SCALA DUMP ZONE

Helper page for Scala snippets

  • XML is primarily used as a way of storing data, and looks a bit like HTML but with custom tags:

    <ParentTag>
        <ChildTag>
            <BabyTag name="Billy">Inner Text</BabyTag>
        </ChildTag>
    </ParentTag>

    XML is native to Scala, and writing it is very easy. There are two main types that you can assign XML to in Scala: Elem and NodeSeq. There is also Node, which is one single "tag" inside a NodeSeq.

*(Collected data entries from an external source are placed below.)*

Definition setupRpcExportsSources (fd : Z) : LM unit :=
  cancelRpcExportsSources ;;
  rs <- make_source ReadSource fd ;;
  source_op (source_resume rs) ;;
  modify (upd_rpcx (upd_rpcExportsReadSource (fun _ => Some rs))) ;;
  ws <- make_source WriteSource fd ;;
  source_op (source_resume ws) ;;
  modify (upd_rpcx (upd_rpcExportsWriteSuspended (fun _ => false))) ;;
  modify (upd_rpcx (upd_rpcExportsWriteSource (fun _ => Some ws))).

Definition cleanupRpcExports : LM unit :=
  cancelRpcExportsSources ;;
  rpc <- gets (fun w => rpcExportsCtx (rpcx w)) ;;
  match rpc with
  | Some _ =>
      modify (upd_rpcx (upd_rpcExportsCtx (fun _ => None))) ;;
      rpc_destroy_context
  | None => ret tt
  end ;;
  modify (upd_rpcx (upd_rpcExportsDone (fun _ => false))) ;;
  modify (upd_rpcx (upd_rpcExportsContID (fun _ => None))).

Definition updateRpcExportsWriteSource : LM unit :=
  rpc <- gets (fun w => rpcExportsCtx (rpcx w)) ;;
  ws <- gets (fun w => rpcExportsWriteSource (rpcx w)) ;;
  match rpc, ws with
  | Some _, Some ws =>
      events <- ask which_events ;;
      susp <- gets (fun w => rpcExportsWriteSuspended (rpcx w)) ;;
      if negb (Z.land events POLLOUT =? 0) then
        when susp (source_op (source_resume ws) ;;
                   modify (upd_rpcx (upd_rpcExportsWriteSuspended (fun _ => false))))
      else
        when (negb susp) (source_op (source_suspend ws) ;;
                          modify (upd_rpcx (upd_rpcExportsWriteSuspended (fun _ => true))))
  | _, _ => ret tt
  end.

Definition handleRpcExportsEvent : LM unit :=
  rpc <- gets (fun w => rpcExportsCtx (rpcx w)) ;;
  match rpc with
  | None => ret tt
  | Some _ =>
      result <- rpc_service ;;
      done <- gets (fun w => rpcExportsDone (rpcx w)) ;;
      if done then cleanupRpcExports
      else if result <? 0 then cleanupRpcExports
      else
        newFd <- ask get_fd ;;
        when (0 <=? newFd) (setupRpcExportsSources newFd) ;;
        updateRpcExportsWriteSource
  end.

(** One call of [mount_getexports_async] on the context of the query. *)
Definition call_getexports (i : Z) (server : string) : LM Z :=
  modify (upd_lib (upd_issued (fun l => l ++ [(i, CGetexports server)]))) ;;
  when (0 <=? async_rc i) (modify (upd_lib (upd_rpcOutstanding (fun _ => Some i)))) ;;
  ret (async_rc i).

Definition getexports (k : Z) (server : string) : LM unit :=
  ctx <- gets context ;;
  rpc <- gets (fun w => rpcExportsCtx (rpcx w)) ;;
  match ctx, rpc with
  | None, _ => cont_resume k (Threw (posix_error ENOTCONN "Event loop shut down"))
  | Some _, Some _ => cont_resume k (Threw (posix_error EBUSY "Export query already in progress"))
  | Some _, None =>
      created <- ask rpc_init ;;
      if negb created then
        cont_resume k (Threw (posix_error ENOMEM "Failed to create RPC context"))
      else
        contID <- next_continuation_id ;;
        new_callback contID metadata HExports k TStrings true None ;;
        modify (upd_rpcx (upd_rpcExportsCtx (fun _ => Some contID))) ;;
        modify (upd_rpcx (upd_rpcExportsContID (fun _ => Some contID))) ;;
        modify (upd_rpcx (upd_rpcExportsDone (fun _ => false))) ;;
        pass_retained contID ;;
        rc <- call_getexports contID server ;;
        if rc <? 0 then
          release contID ;;
          drop_continuation contID ;;
          cleanupRpcExports ;;
          cont_resume k (Threw (posix_error EIO "Failed to start export query"))
        else
          fd <- ask get_fd ;;
          if 0 <=? fd then setupRpcExportsSources fd ;; startTimeoutTimer
          else startTimeoutTimer
  end.

(** ** Timeouts *)

(** [DispatchTime.now() - timeout]: saturates at 1. *)
Definition dispatch_sub (t d : Z) : Z := if t <=? d then 1 else t - d.

(** The first loop of [scanForTimeouts]: the active operations that started
    before [deadline], in the order the dictionary enumerates them. *)
Definition started_before (deadline : Z) (r : Registry) : list Z :=
  List.filter (fun i => match objects r !! i with
                        | Some cb => startTime cb <? deadline
                        | None => false
                        end) (dict_order (elements (activeContinuations r))).

Definition time_out (contID : Z) : LM unit :=
  s <- gets (fun w => activeContinuations (reg w)) ;;
  if decide (contID ∈ s) then
    cb <- get_object contID ;;
    remove_continuation contID ;;
    recordCompletion (operationCategory cb) false ;;
    resume contID (inl (posix_error_plain ETIMEDOUT))
  else ret tt.

Definition scanForTimeouts : LM unit :=
  t <- gets timeout ;;
  if 0 <? t then
    clock <- gets now ;;
    timedOut <- gets (fun w => started_before (dispatch_sub clock t) (reg w)) ;;
    for_each timedOut time_out ;;
    ex <- gets (fun w => rpcExportsContID (rpcx w)) ;;
    active <- gets (fun w => activeContinuations (reg w)) ;;
    match ex with
    | Some exContID => when (negb (bool_decide (exContID ∈ active))) cleanupRpcExports
    | None => ret tt
    end
  else ret tt.

(** ** Shutting down *)

(** The loop over the snapshot of [activeContinuations]. *)
Definition resume_all (conts : gset Z) (e : POSIXError) : LM unit :=
  for_each (dict_order (elements conts)) (fun i => resume i (inl e)).

Definition destroy_context : LM unit :=
  ctx <- gets context ;;
  match ctx with
  | Some _ => modify (upd_context (fun _ => None)) ;; nfs_destroy_context
  | None => ret tt
  end.

Definition shutdownWithError (e : POSIXError) : LM unit :=
  modify (upd_isRunning (fun _ => false)) ;;
  cancelSources ;;
  cancelTimeoutTimer ;;
  continuations <- gets (fun w => activeContinuations (reg w)) ;;
  modify (upd_reg (upd_activeContinuations (fun _ => ∅))) ;;
  modify (upd_pipe (upd_pendingOperations (fun _ => []))) ;;
  destroy_context ;;
  resume_all continuations e.

(** [Unmanaged<LogHandlerBox>.fromOpaque(ptr).release()]. *)
Definition release_box (b : Z) : LM unit :=
  s <- gets (fun w => boxes (log w)) ;;
  if decide (b ∈ s) then modify (upd_log (upd_boxes (fun s => s ∖ {[b]}))) else trap.

Definition release_log_box : LM unit :=
  old <- gets (fun w => logHandlerBoxPtr (log w)) ;;
  match old with
  | Some b =>
      ctx <- gets context ;;
      when (bool_decide (is_Some ctx)) (modify (upd_log (upd_logRegistered (fun _ => None)))) ;;
      release_box b ;;
      modify (upd_log (upd_logHandlerBoxPtr (fun _ => None)))
  | None => ret tt
  end.

Definition performShutdown : LM unit :=
  ctx <- gets context ;;
  active <- gets (fun w => activeContinuations (reg w)) ;;
  if bool_decide (is_Some ctx) || negb (bool_decide (active = ∅)) then
    modify (upd_isRunning (fun _ => false)) ;;
    cancelSources ;;
    cleanupRpcExports ;;
    cancelTimeoutTimer ;;
    release_log_box ;;
    continuations <- gets (fun w => activeContinuations (reg w)) ;;
    modify (upd_reg (upd_activeContinuations (fun _ => ∅))) ;;
    modify (upd_pipe (upd_pendingOperations (fun _ => []))) ;;
    modify (upd_handles (upd_handleRegistry (fun _ => ∅))) ;;
    destroy_context ;;
    resume_all continuations (posix_error ENOTCONN "Event loop shut down") ;;
    set_controller bulk Pipeline.reset ;;
    set_controller metadata Pipeline.reset ;;
    set_inFlight bulk (fun _ => 0) ;;
    set_inFlight metadata (fun _ => 0)
  else ret tt.

(** ** I/O events *)

(** A new descriptor, or another socket behind the same one, gets new sources. *)
Definition check_socket (newFd : Z) : LM unit :=
  if 0 <=? newFd then
    newIno <- socketIno ;;
    cur <- gets (fun w => currentFd (io w)) ;;
    ino <- gets (fun w => currentSocketIno (io w)) ;;
    if negb (newFd =? cur) then setupSources newFd
    else when ((ino =? 0) || negb (newIno =? ino)) (setupSources newFd)
  else ret tt.

Definition handleIOEvent : LM unit :=
  ctx <- gets context ;;
  match ctx with
  | None => ret tt
  | Some _ =>
      result <- nfs_service ;;
      if result <? 0 then
        desc <- ask get_error ;;
        shutdownWithError (posix_error ENOTCONN desc)
      else
        newFd <- ask get_fd ;;
        check_socket newFd ;;
        updateWriteSource ;;
        issuePendingOperations
  end.

(** ** What tests read *)

Definition pipelineDepths : LM (Z * Z) :=
  b <- gets (controller bulk) ;; m <- gets (controller metadata) ;;
  db <- lift (Pipeline.effectiveDepth b) ;; dm <- lift (Pipeline.effectiveDepth m) ;;
  ret (db, dm).

Definition inFlightCounts : LM (Z * Z) :=
  b <- gets (inFlight bulk) ;; m <- gets (inFlight metadata) ;; ret (b, m).

(** ** Operations on an open file *)

(** The guards shared by the operations on a handle. *)
Definition with_handle (k handleID : Z) (body : Z -> LM unit) : LM unit :=
  h <- gets (fun w => handleRegistry (handles w) !! handleID) ;;
  ctx <- gets context ;;
  match h, ctx with
  | None, _ => cont_resume k (Threw (posix_error EBADF "Invalid file handle"))
  | Some _, None => cont_resume k (Threw (posix_error ENOTCONN "Not connected"))
  | Some h, Some _ => body h
  end.

(** The common tail: give a retained pointer to libnfs and make the call; when
    it could not be queued free the operation's own buffer, undo, and throw. *)
Definition start_call (k contID : Z) (c : OperationCategory) (cmd : Command) (buf : option Z)
    : LM unit :=
  pass_retained contID ;;
  rc <- call_async contID cmd ;;
  if rc <? 0 then
    match buf with Some p => free p | None => ret tt end ;;
    release contID ;;
    drop_continuation contID ;;
    e <- call_error rc ;;
    cont_resume k (Threw e)
  else
    set_inFlight c (fun n => n + 1) ;;
    updateWriteSource.

(** An operation without a buffer. *)
Definition handle_call (k : Z) (c : OperationCategory) (h : DataHandler) (cmd : Command)
    : LM unit :=
  contID <- next_continuation_id ;;
  new_callback contID c h k (handler_type h) false None ;;
  start_call k contID c cmd None.

(** [Int(count)] of a [UInt64]. *)
Definition int_of_uint64 (n : Z) : LM Z := if n <? 2 ^ 63 then ret n else trap.

Definition alloc (n : Z) : LM Z :=
  fun w => let '(p, m) := allocate n (heap w) in Some (p, upd_heap (fun _ => m) w).

Definition closeFile (k handleID : Z) : LM unit :=
  with_handle k handleID (fun h =>
    contID <- next_continuation_id ;;
    new_callback contID metadata HVoid k TVoid false None ;;
    modify (upd_handles (upd_handleRegistry (delete handleID))) ;;
    start_call k contID metadata (CClose h) None).

(** [readFile] ([offset] absent) and [preadFile]. *)
Definition readFile (k handleID : Z) (offset : option Z) (count : Z) : LM unit :=
  with_handle k handleID (fun h =>
    contID <- next_continuation_id ;;
    n <- int_of_uint64 count ;;
    readBuf <- alloc n ;;
    new_callback contID bulk (HRead readBuf) k TData false (Some readBuf) ;;
    let b := mkBufPtr readBuf 0 in
    start_call k contID bulk
      (match offset with None => CRead h b n | Some off => CPread h b n off end)
      (Some readBuf)).

(** [writeFile] ([offset] absent) and [pwriteFile]. *)
Definition writeFile (k handleID : Z) (offset : option Z) (data : list byte) : LM unit :=
  with_handle k handleID (fun h =>
    contID <- next_continuation_id ;;
    let n := Z.of_nat (length data) in
    writeBuf <- alloc n ;;
    mem_op (store writeBuf 0 data) ;;
    new_callback contID bulk HStatus k TInt false (Some writeBuf) ;;
    let b := mkBufPtr writeBuf 0 in
    start_call k contID bulk
      (match offset with None => CWrite h b n | Some off => CPwrite h b n off end)
      (Some writeBuf)).

(** The positional variants are copies of these with one more argument. *)
Definition preadFile (k handleID offset count : Z) : LM unit := readFile k handleID (Some offset) count.

Definition pwriteFile (k handleID offset : Z) (data : list byte) : LM unit :=
  writeFile k handleID (Some offset) data.

(** [preadIntoBuffer]: the destination belongs to the caller. *)
Definition preadIntoBuffer (k handleID : Z) (dest : BufPtr) (offset count : Z) : LM unit :=
  with_handle k handleID (fun h =>
    contID <- next_continuation_id ;;
    new_callback contID bulk HReadInto k TInt false None ;;
    n <- int_of_uint64 count ;;
    start_call k contID bulk (CPread h dest n offset) None).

    scala> val xml = <ParentTag>
    |     <ChildTag>
    |         <BabyTag name="Billy">Inner Text</BabyTag>
    |     </ChildTag>
    | </ParentTag>
    xml: scala.xml.Elem =
    <ParentTag>
        <ChildTag>
            <BabyTag name="Billy">Inner Text</BabyTag>
        </ChildTag>
    </ParentTag>
    
    scala> val xml2: scala.xml.NodeSeq = <ParentTag>
         |     <ChildTag>
         |         <BabyTag name="Billy">Inner Text</BabyTag>
         |     </ChildTag>
         | </ParentTag>
    xml2: scala.xml.NodeSeq =
    <ParentTag>
        <ChildTag>
            <BabyTag name="Billy">Inner Text</BabyTag>
        </ChildTag>
    </ParentTag>

    You can search through XML in Scala for various different attributes:

    Inner Text

    scala> (xml \\ "BabyTag").text
    res0: String = Inner Text

    If there is no match (ie the Node doesn't exist or is empty), an empty String will be returned rather than an error being thrown. You can then validate that it exists with something like if(!value.isEmpty).

    Tag Attributes (with @)

    scala> (xml \\ "BabyTag" \ "@name").text
    res1: String = Billy

    Note: (xml \\ "BabyTag" \ "@name").text == xml \\ "BabyTag" \@ "name"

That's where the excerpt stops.